Bom dia

O sorriso gratuito.

A gentileza.

- Bom dia.

- Bom dia.

- Um café com leite, por favor.

- Sim senhora.

- E um pastel folhado. Tem de quê?

- Frango com catupiry, presunto e queijo...

- Presunto e queijo.

- É pra já.

- Aceita vale?

- Não...

- Cartão?

- Sim senhora.

- Posso esperar na mesa?

- Sim senhora, eu levo para a senhora.

- Grata.

...

- Aqui está o pedido da senhora.

- Grata. Está adoçado?

- Não senhora, mas temos sachês nas mesas...

- ...

- Perdão, já volto.

- Nada.

- Aqui está: açúcar e adoçante. Trouxe também os guardanapos. Desculpe qualquer coisa...

- Imagina!

- ...

- E não me chame de senhora, estou muito nova para isso, hahaha.

- Ah, sim senhora.

- Mas!

- Desculpa, moça!

- Bem melhor.

- Mais alguma coisa?

- Tem jornal?

- Tem sim senh... moça.

- Hahaha, traz pra mim, querido?

- Aqui está.

- É de hoje?

- É sim.

- Vocês não têm medo de abrir, com essa invasão aqui do lado?

- Ocupação.

- Isso.

- Na realidade, é um acampamento Sem-Terra.

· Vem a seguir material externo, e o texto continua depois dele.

(** [json.Unmarshal] of what [json.MarshalIndent] wrote, for values whose
    encoding has valid strings and numbers. *)
Lemma Unmarshal_MarshalIndent {A} `{Codec A} (v : A) (j : json) (data : list byte) :
  toJSON v = Ok j ->
  strings_valid j = true -> numbers_valid j = true ->
  MarshalIndent v "" "  " = Ok data ->
  Unmarshal (A := A) data = fromJSON j.
Proof.
  unfold MarshalIndent, Unmarshal. intros -> Hs Hn [= <-].
  by rewrite string_of_list_byte_of_string, parse_render.
Qed.
End DocumentFacts.

(** ** Base64: the alphabet *)

Section Base64Facts.
Import Base64.
Local Open Scope N_scope.

Lemma lor_shiftl_add (x k y : N) : y < 2 ^ k -> N.lor (N.shiftl x k) y = x * 2 ^ k + y.
Proof.
  intros Hy.
  assert (Hdisjoint : N.land (N.shiftl x k) y = 0).
  { apply N.bits_inj. intros i. rewrite N.land_spec, N.bits_0.
    destruct (N.lt_ge_cases i k) as [Hlt|Hge].
    - by rewrite N.shiftl_spec_low.
    - destruct (decide (y = 0)) as [->|Hne]; [by rewrite N.bits_0, andb_false_r|].
      rewrite (N.bits_above_log2 y i), andb_false_r; [done|].
      apply N.lt_le_trans with k; [|done]. apply N.log2_lt_pow2; [by apply N.neq_0_lt_0 | exact Hy]. }
  rewrite <- N.lxor_lor, <- N.add_nocarry_lxor by done.
  by rewrite N.shiftl_mul_pow2.
Qed.

Lemma land_63 (n : N) : N.land n 63 = n mod 64.
Proof. apply (N.land_ones n 6). Qed.

Lemma land_255 (n : N) : N.land n 255 = n mod 256.
Proof. apply (N.land_ones n 8). Qed.

Lemma sextet_checked : forallb sextet_check (seq 0 64) = true.
Proof. vm_compute. reflexivity. Qed.

Lemma sextet_char_facts (n : N) :
  char_sextet (sextet_char n) = Some (n mod 64) /\
  Ascii.eqb (sextet_char n) pad = false /\
  (N_of_ascii (sextet_char n) <? 128) = true.
Proof.
  unfold char_sextet, sextet_char. rewrite land_63.
  assert (Hk : (N.to_nat (n mod 64) < 64)%nat).
  { pose proof (N.mod_upper_bound n 64). lia. }
  pose proof (proj1 (forallb_forall _ _) sextet_checked (N.to_nat (n mod 64))) as Hcheck.
  unfold sextet_check in Hcheck. rewrite N2Nat.id in Hcheck.
  assert (Hin : In (N.to_nat (n mod 64)) (seq 0 64)).
  { apply in_seq. split; [apply Nat.le_0_l | exact Hk]. }
  specialize (Hcheck Hin).
  destruct (index_of _ alphabet) as [m|]; [|done].
  apply andb_true_iff in Hcheck as [Hcheck Hascii].
  apply andb_true_iff in Hcheck as [Hm Hpad].
  apply N.eqb_eq in Hm. subst m. split; [done|]. split; [|done].
  by apply negb_true_iff.
Qed.

Lemma byte_of_to_N (a : byte) (n : N) : n mod 256 = Byte.to_N a -> byte_of n = a.
Proof. intros Hn. unfold byte_of. by rewrite land_255, Hn, Byte.of_to_N. Qed.

Lemma to_N_lt (a : byte) : Byte.to_N a < 256.
Proof. pose proof (Byte.to_N_bounded a). lia. Qed.
End Base64Facts.

(** ** Base64: decoding what was encoded *)

Section Base64RoundTrip.
Import Base64.
Local Open Scope N_scope.

Ltac sextets :=
  repeat match goal with
  | |- context [char_sextet (sextet_char ?n)] =>
      rewrite (proj1 (sextet_char_facts n))
  | |- context [Ascii.eqb (sextet_char ?n) pad] =>
      rewrite (proj1 (proj2 (sextet_char_facts n)))
  end.

Ltac arith :=
  rewrite ?N.shiftr_div_pow2, ?N.shiftl_mul_pow2;
  change (2 ^ 2) with 4; change (2 ^ 4) with 16; change (2 ^ 6) with 64;
  change (2 ^ 8) with 256; change (2 ^ 10) with 1024; change (2 ^ 12) with 4096;
  change (2 ^ 16) with 65536; change (2 ^ 18) with 262144.

Lemma one_byte (a : byte) :
  let n := N.shiftl (Byte.to_N a) 4 in
  byte_of (N.shiftr (N.lor (N.shiftl (N.shiftr n 6 mod 64) 6) (n mod 64)) 4) = a.
Proof.
  cbn zeta. pose proof (to_N_lt a) as Ha. apply byte_of_to_N.
  rewrite lor_shiftl_add by (apply N.mod_upper_bound; done).
  arith. generalize (Byte.to_N a) Ha. clear. intros A Ha.
  zify. Z.to_euclidean_division_equations. lia.
Qed.

Lemma two_bytes (a b : byte) :
  let n := N.shiftl (N.lor (N.shiftl (Byte.to_N a) 8) (Byte.to_N b)) 2 in
  let mid := N.lor (N.shiftl (N.lor (N.shiftl (N.shiftr n 12 mod 64) 6)
                                (N.shiftr n 6 mod 64)) 6) (n mod 64) in
  byte_of (N.shiftr mid 10) = a /\ byte_of (N.shiftr mid 2) = b.
Proof.
  cbn zeta. pose proof (to_N_lt a) as Ha. pose proof (to_N_lt b) as Hb.
  rewrite (lor_shiftl_add (Byte.to_N a) 8) by done.
  rewrite !lor_shiftl_add by (apply N.mod_upper_bound; done).
  split; apply byte_of_to_N; arith;
    generalize (Byte.to_N a) (Byte.to_N b) Ha Hb; clear; intros A B Ha Hb;
    zify; Z.to_euclidean_division_equations; lia.
Qed.

Lemma three_bytes (a b c : byte) :
  let n := N.lor (N.shiftl (Byte.to_N a) 16)
             (N.lor (N.shiftl (Byte.to_N b) 8) (Byte.to_N c)) in
  let m := N.lor (N.shiftl (N.lor (N.shiftl (N.lor (N.shiftl (N.shiftr n 18 mod 64) 6)
                                              (N.shiftr n 12 mod 64)) 6)
                             (N.shiftr n 6 mod 64)) 6) (n mod 64) in
  byte_of (N.shiftr m 16) = a /\ byte_of (N.shiftr m 8) = b /\ byte_of m = c.
Proof.
  cbn zeta. pose proof (to_N_lt a) as Ha. pose proof (to_N_lt b) as Hb.
  pose proof (to_N_lt c) as Hc.
  rewrite (lor_shiftl_add (Byte.to_N b) 8) by done.
  rewrite (lor_shiftl_add (Byte.to_N a) 16)
    by (change (2 ^ 16) with 65536; change (2 ^ 8) with 256; lia).
  rewrite !lor_shiftl_add by (apply N.mod_upper_bound; done).
  repeat split; apply byte_of_to_N; arith;
    generalize (Byte.to_N a) (Byte.to_N b) (Byte.to_N c) Ha Hb Hc; clear;
    intros A B C Ha Hb Hc;
    zify; Z.to_euclidean_division_equations; lia.
Qed.

(** [DecodeString] of what [EncodeToString] wrote. *)
Lemma decode_encode (l : list byte) : decode (encode l) = Ok l.
Proof.
  remember (length l) as n eqn:Hn. revert l Hn.
  induction n as [n IH] using lt_wf_ind. intros l ->.
  destruct l as [|a [|b [|c l]]].
  - reflexivity.
  - cbn [encode decode]. sextets. cbn [Ascii.eqb Bool.eqb pad andb String.eqb].
    by rewrite one_byte.
  - cbn [encode decode]. sextets. cbn [Ascii.eqb Bool.eqb pad andb String.eqb].
    by destruct (two_bytes a b) as [-> ->].
  - cbn [encode decode]. sextets.
    rewrite (IH (length l)) by (simpl; done || lia).
    cbn [result_map result_bind].
    by destruct (three_bytes a b c) as (-> & -> & ->).
Qed.

(** An encoding has only characters below 0x80. *)
Lemma utf8_valid_below (c : ascii) (s : string) :
  (N_of_ascii c <? 128) = true ->
  Text.utf8_valid (String c s) = Text.utf8_valid s.
Proof. intros Hc. cbn [Text.utf8_valid]. by rewrite Hc. Qed.

Lemma utf8_valid_encode (l : list byte) : Text.utf8_valid (encode l) = true.
Proof.
  remember (length l) as n eqn:Hn. revert l Hn.
  induction n as [n IH] using lt_wf_ind. intros l ->.
  destruct l as [|a [|b [|c l]]]; cbn [encode];
    rewrite ?utf8_valid_below by (apply sextet_char_facts || done); [done..|].
  apply (IH (length l)); simpl; done || lia.
Qed.
End Base64RoundTrip.

(** ** Strings, byte strings, pointers, slices and maps are read back *)

Section CodecFacts.
Import JSON Text Roundtrip.

Lemma decodes_string : decodes string_toJSON string_fromJSON id.
Proof. intros s j [= <-] Hs. done. Qed.

Lemma decodes_bytes : decodes bytes_toJSON bytes_fromJSON id.
Proof.
  intros [l|] j [= <-] Hs; [|done]. split; [done|].
  simpl. by rewrite decode_encode.
Qed.

Lemma strings_valid_bytes (b : slice byte) : strings_valid (bytes_json b) = true.
Proof. destruct b as [l|]; [apply utf8_valid_encode | done]. Qed.
(* ===== verification/Prelude.v ===== *)
(** * Verification of xf86-video-amdgpu

    The X.Org driver for AMD GPUs, src/src/*.c, as a shallow embedding: every
    function of the driver that is modelled is a definition of the same name.

    ** The program and its parts

    The X server calls the driver through tables of hooks (RandR, Present, DRI2,
    DRI3, the wrapped drawing operations, the block handler); the driver calls the
    kernel through libdrm (modes, page flips, vblank events, framebuffers,
    properties), libdrm_amdgpu and gbm (buffers), and the server back.  What the
    kernel is asked for is answered by events that the driver reads from its file
    descriptor; amdgpu_drm_queue.c matches them with requests and calls their
    handlers.  All parts share the structures of the screen, its CRTCs, outputs,
    pixmaps, buffers and framebuffers, most of which are reference counted by hand.

    ** How the model is built

    The state is a record [world] (World.v): one finite map per kind of structure,
    with addresses as keys, and a counter for fresh addresses.  A pointer is an
    [option loc]; a null or dangling pointer that is used is a fault.  The code runs
    in the monad [D] = [M world] (Prelude.v): a run ends with a result and a state,
    with a fault, or without fuel.  Everything the driver does not decide itself (the
    answer of the kernel, of a library or of the server) is a call [ext] whose typed
    answer comes from a parameter [env], which may depend on all calls made before;
    theorems hold for every [env] unless they name what they need of it.  Each call
    is recorded in [w_trace], so that theorems can speak about what was asked of the
    kernel.  Integers have the width of the C types, with wrap-around written out.
    The code of other parts that is called through function pointers is an interface
    (a class) in the file that calls it: [Callbacks] for the event handlers,
    [Rotator] for xf86CrtcRotate, [Composite], [PrimeServer], [ServerBacking].

    ** Files

    - Prelude.v: integers, record update, the monad with its rules [wp] (total
      correctness) and [pwp] (partial), sums over maps, reference counts.
    - Modes.v: display modes; drmmode_ConvertFromKMode and drmmode_ConvertToKMode.
    - Region.v, Video.v: boxes and regions; amdgpu_video.c, the CRTC that covers a
      drawable.
    - World.v: the structures of amdgpu_drv.h, amdgpu_pixmap.h, drmmode_display.h;
      the calls to the outside.
    - Lut.v, Color.v: color tables and the color properties of RandR
      (drmmode_display.c).
    - Cursor.v, CursorHw.v: cursor images, hot spots, the count of software cursors;
      showing, moving and loading a hardware cursor.
    - Fb.v, Bo.v, PixmapFb.v: framebuffers (drmmode_fb_reference, amdgpu_fb_create),
      buffers and pixmaps (amdgpu_bo_helper.c, amdgpu_pixmap.c, amdgpu_pixmap.h, the
      pixmap functions of amdgpu_glamor.c) and their reference counts.
    - Queue.v, QueueSpec.v: amdgpu_drm_queue.c, and the contract it implements.
    - Crtc.v, Scanout.v, Modeset.v: vblank counters, power, modes and scanout
      pixmaps of a CRTC (drmmode_display.c, amdgpu_kms.c).
    - Keeps.v: that these do not disturb the event queue.
    - Flip.v: page flips (amdgpu_do_pageflip, drmmode_flip_handler, amdgpu_scanout_flip).
    - Prime.v: screens that share their outputs and AMDGPUBlockHandler_KMS
      (amdgpu_kms.c).
    - Present.v: amdgpu_present.c.
    - DriState.v, Dri2.v, Dri2Time.v, Dri2Safe.v, Exchange.v: amdgpu_dri2.c; who owns
      buffers, events and timers; the frames and times it computes; swaps without a copy.
    - Names.v, Outputs.v: names, properties, detection and clones of outputs
      (drmmode_display.c).
    - Dri3.v: amdgpu_dri3.c.
    - Wrappers.v, Coherence.v: amdgpu_glamor_wrappers.c and what it achieves: the CPU
      does not touch a pixmap the GPU is working on.
    - Leases.v: leases of outputs (drmmode_create_lease and others).
    - Screen.v, ScreenSpec.v: what a running screen does: damage callbacks, blanking,
      initial modes, panning, resizing, leaving and entering the virtual terminal, its
      buffers and color maps (amdgpu_kms.c, drmmode_display.c).
    - Hotplug.v: connectors that come and go, and drmmode_pre_init.
    - Hooks.v: the hooks of the screen, of fences (amdgpu_sync.c) and of property
      requests that the driver wraps and puts back.
    - Zaphod.v: several screens that divide the CRTCs of one device.
    - Probe.v: opening a device and sharing it between screens (amdgpu_probe.c), with a
      state of its own.
    - Startup.v: AMDGPUPreInit_KMS, AMDGPUScreenInit_KMS,
      AMDGPUCreateScreenResources_KMS and AMDGPUCloseScreen_KMS with their parts.
    - Dispatch.v: the whole driver as a transition system: any sequence of requests
      of the server, kernel events and timers.

    ** What the theorems show

    - Ownership: framebuffer and buffer counts are the number of pointers, kept by
      every operation on pixmaps ([fb_reference_safe], [set_pixmap_bo_safe],
      [glamor_create_pixmap_safe], [set_shared_pixmap_backing_safe],
      [exchange_buffers_safe]); DRI2 buffers
      outlive the swaps that wait for them, whatever else the driver is asked to do
      ([driver_reachable_safe], [waiting_swap_alive]); sync objects and property blobs
      are released ([syncobj_lifecycle], [color_blobs_balanced]), and so are the
      framebuffers of pixmaps and CRTCs when the virtual terminal is left
      ([vt_fbs_unreferenced]); a
      device stays open as long as a screen has it ([device_shared]), and its CRTCs are
      divided among its screens ([zaphod_crtcs_divided]).
    - The event queue: it stays well-formed whatever handlers do
      ([queue_reachable_wf]), and refines the contract "every request is answered by one
      callback" ([queue_refines_contract]).  With handlers that take no event off the
      lists and do not wait for flips themselves ([Calm]; they may ask for more events),
      its loops terminate and deliver in order ([handle_event_delivers]) and nothing
      stays deferred ([deferred_delivered]).
    - Page flips: each is reported once ([flip_completes]) and waits are balanced
      ([pageflip_balanced]).
    - Frames and time: [dpms_cycle], [msc_continuous], [timer_not_early],
      [wait_target_correct].
    - Pictures: TearFree shows the whole screen on CRTCs without a transform
      ([scanout_do_update_shows]), color
      tables are exact ([lut_interpolate_exact], [lut_compose_exact]), CPU and GPU
      accesses are ordered, if mapping a buffer waits or is done early
      ([cpu_gpu_coherent]), drawing is submitted before damage
      events and fences are seen ([damage_flushed_exact], [fence_flushed_first]).
    - Cursors: [cursor_position_exact], [cursor_double_buffered],
      [sprites_visible_exact].
    - Screens, outputs and leases: AMDGPUPreInit_KMS chooses one way to draw
      ([preinit_drawn_one_way]; later glamor can still fail, [accel_lost]), a failed
      resize changes nothing of it but its shadow ([resize_failure_restores]), hooks are
      put back, with the exceptions it names ([glamor_hooks_restored]), color tables
      have a size ([cm_init_sizes]), outputs follow the connectors
      ([hotplug_follows_connectors]) and leases the kernel ([lease_lifecycle]).
    - Round trips and searches: [kmode_roundtrip], [cm_set_get],
      [crtc_covering_box_best], [zaphod_matches_exact], [tear_free_property].
    - Defects the model exposes, as theorems about the code as it is: see the
      theorems on errors in Flip.v, PixmapFb.v, Cursor.v, Dri2Time.v, Dri3.v,
      Coherence.v, Color.v, Names.v, Leases.v, ScreenSpec.v, Hotplug.v, Hooks.v,
      Startup.v and Probe.v.  Theorems that need such a defect excluded say so in their
      comment.

    ** Fuel and bounds

    Loops over the entries of a list that the body changes run on fuel (the queue's
    loops, waiting for a flip, polling, handlers that call the queue again);
    out of fuel is a result of its own, never success.  Termination theorems
    ([handle_event_delivers], [deferred_delivered]) say how much is enough.  Safety
    theorems about the queue are partial in fuel: they hold for every amount.  Loops
    over lists that are fixed at entry need none.

    Integers are wrapped to their C width.  Not wrapped are counts that only a state no
    machine can hold would wrap: the int count of a framebuffer (2{^31} pointers to
    it), the count of users of the queue and the nesting level of a CRTC (2{^31}
    screens or nested waits), and the 32-bit mask of assigned CRTCs (a device with more
    than 32 CRTCs).  The counts of DRI2 buffers are shown not to wrap while fewer than
    2{^30} objects have been made ([counts_fit]).

    ** Not modelled

    Module and option tables (amdgpu_misc.c, AMDGPUOptions_KMS), functions that only
    call one of the server or of another part (AMDGPUSwitchMode_KMS,
    amdgpu_pci_probe, the sprite functions without state), the visuals of
    AMDGPUScreenInit_KMS, and fields that are written but never read.  Log messages are
    left out everywhere. *)
From stdpp Require Export base list gmap sets.
From Stdlib Require Export ZArith Lia.
#[global] Open Scope Z_scope.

- Ah, sim. Está aqui no jornal. É capa, o que eles querem?

- Terra.

- Engraçado.

- Por quê?

- Tanta terra ociosa nesse país e o povo vem na cidade invadir.

- Ocupar.

- Pois é.

- Eu também acho.

- E vocês não têm medo?

- Hã?

- De abrir.

- Não, senhora.

- Mas estão fechando mais cedo, não é?

- Sim.

- Sabia. Nunca se sabe que tipo de pessoa está aí nessa multidão.

- É verdade.

- Desculpa, estou te incomodando.

- Nada.

- É que eu não entendo. Eles ficam tanto tempo acampados. Como eles vivem?

- Pois é.

- Você é estudante?

- Sou sim.

- E já tem o seu emprego, muito responsável.

- Tem necessidade.

- Se meus filhos tivesse esse tipo de obrigação, aprenderiam a valorizar mais o dinheiro que gastam.

- Com certeza.

- Esses Sem-Terra...

- O quê?

- Povo batalhador.

- A senhora acha?

- Sim. Estão aí protestando, lutando pelos seus direitos. Está aqui no jornal: querem que o governo tome uma atitude... Mas não tem jeito.

- Por quê?

- Nesse mundo, meu filho, tem muita desigualdade.

- Sim.

- Não tem jeito.

- Talvez não...

- Só protestar não adianta. Invadir também é criminoso e desonesto.

- Ocupar.

- É, ocupar...

- Bom dia.

- Bom dia, senhor.

- Um cappuccino.

- Somente?

- Só.

- Fique à vontade, senhor, eu levo na mesa.

- Ok, posso sentar aqui?

- Claro! Bom dia.

- Bom dia. Você trabalha no tribunal?

- Sim, no protocolo.

- Bem que me era familiar. Prazer, Eduardo.

- Advogado?

- Assessor.

- Tão novo! Prazer, Roberta.

- Seu cappuccino.

- Ótimo. E os Sem-Terra, saem ou não saem?

- Diz o jornal que eles vão ficar até a revogação da liminar.

- Nem que fiquem cem anos.

- Por quê?

- As terras que eles foram expulsos são do desembargador.

- Ah.

- E o governador é primo dele. Uma máfia.

- Terrível.

- Mas logo, logo a polícia tira eles daí.

- Já vou indo.

- Eu vou com você.

- Tá. Tchau, menino!

- Tchau, moça.

Oito horas se passam. Alexandre tira o uniforme e fecha o Café, pois o dono tem mandado fechar mais cedo. Checa os cadeados, pega a mochila, põe o boné vermelho e volta para o acampamento.